Stored records
........

(* ===== verification/FatFacts.v ===== *)
(** * Theorems about the FAT file system

    The commands of [fat.c] implement a map from names to contents: each is
    related to the corresponding operation on the map through [repr].  [cmd_spec]
    is the abstract file store and [main_refines] the refinement of the whole
    program, including the saving and loading between two runs.  The last part
    shows the inputs on which the code leaves this contract. *)

From Stdlib Require Import ZArith Lia Ascii String.
From stdpp Require Import base numbers list option strings gmap sets.
From S2P Require Import Prelude CText Fat FatInv FatOps.

Local Open Scope nat_scope.

(** ** The fresh file system *)
Lemma replicate_lookup_inv {A} n (x y : A) i : replicate n x !! i = Some y -> y = x.
Proof. intros H. by apply lookup_replicate in H as [-> _]. Qed.

Lemma zero_entry_ok t : entry_ok t zero_entry None.
Proof.
  split; [done| |done]. unfold zero_entry. cbn [filename].
  apply elem_of_replicate. by split.
Qed.

Lemma zero_repr_own : repr_own zero_fs (replicate 100 None) ∅.
Proof.
  split.
  - split; unfold zero_fs; cbn [fat_table directory data_area].
    + by rewrite length_replicate.
    + by rewrite length_replicate.
    + by rewrite length_replicate.
    + apply Forall2_replicate, zero_entry_ok.
    + change (blocks (replicate 100 None)) with (@nil nat). constructor.
    + intros b x Hx Hne. by apply replicate_lookup_inv in Hx as ->.
    + intros i j e e' Hi _ Hne _. by apply replicate_lookup_inv in Hi as ->.
  - intros i e c _ Ho. by apply replicate_lookup_inv in Ho.
  - intros name [x Hx]. by rewrite lookup_empty in Hx.
Qed.

(** ** Updates of the directory *)

(** The free entry [k] and the free block [j] become the empty file [name]. *)
Lemma create_entry_repr fs own m k e fn j :
  repr_own fs own m -> directory fs !! k = Some e -> c_str (filename e) = "" ->
  fat_table fs !! j = Some FAT_FREE ->
  length fn = length (filename e) -> NUL ∈ fn -> valid_name (c_str fn) -> m !! c_str fn = None ->
  repr (FS (<[j := FAT_EOF]> (fat_table fs)) (<[k := Entry fn (Z.of_nat j) 0]> (directory fs))
          (data_area fs))
    (<[c_str fn := []]> m).
Proof.
  intros Hr Hk He Hj Hfl Hfn (Hne & _ & _) Hm.
  destruct (entry_facts Hr k e Hk) as (oc & Hoc & Hok).
  destruct oc as [c|]; [by destruct (eo_use _ _ _ Hok)|].
  pose proof (free_not_owned Hr j Hj) as Hfree.
  assert (Hsp : blocks own ≡ₚ others own k) by apply (blocks_split own k _ Hoc).
  rewrite Hsp in Hfree.
  exists (<[k := Some [j]]> own).
  apply (repr_update_some Hr Hk Hoc (<[j := FAT_EOF]> (fat_table fs))
    (Entry fn (Z.of_nat j) 0) (Some [j]) (data_area fs)) with (c' := [j]); try done.
  - by rewrite length_insert.
  - intros b Hb. split; [|done]. rewrite list_lookup_insert_ne; [done|]. by intros ->.
  - intros b x Hb Hx. destruct (decide (b = j)) as [->|Hbj]; [left; by left|].
    right. rewrite list_lookup_insert_ne in Hb by done. rewrite <- Hsp.
    by eapply (wf_noleak _ _ (ro_wf _ _ _ Hr)).
  - cbn [default from_option id app]. apply NoDup_cons. split; [done|].
    rewrite <- Hsp. apply (wf_disjoint _ _ (ro_wf _ _ _ Hr)).
  - split; [|done|].
    + cbn [filename]. rewrite Hfl. apply Hok.
    + split_and!; [done| |done|done|done]. constructor.
      rewrite list_lookup_insert_eq; [done|]. by eapply lookup_lt_Some.
  - intros i e0 Hi He0 _ E. destruct (decide (c_str (filename e0) = "")) as [E0|E0].
    { cbn [filename] in E. congruence. }
    destruct (live_chain Hr i e0 He0 E0) as (c & Hc & _).
    destruct (ro_file _ _ _ Hr i e0 c He0 Hc) as [Hx _]. cbn [filename] in E. congruence.
  - apply not_elem_of_nil.
Qed.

........

Your task: In the records above, find each line with the string "eapply" and list it.

The completed task:
    by eapply (wf_noleak _ _ (ro_wf _ _ _ Hr)).
      rewrite list_lookup_insert_eq; [done|]. by eapply lookup_lt_Some.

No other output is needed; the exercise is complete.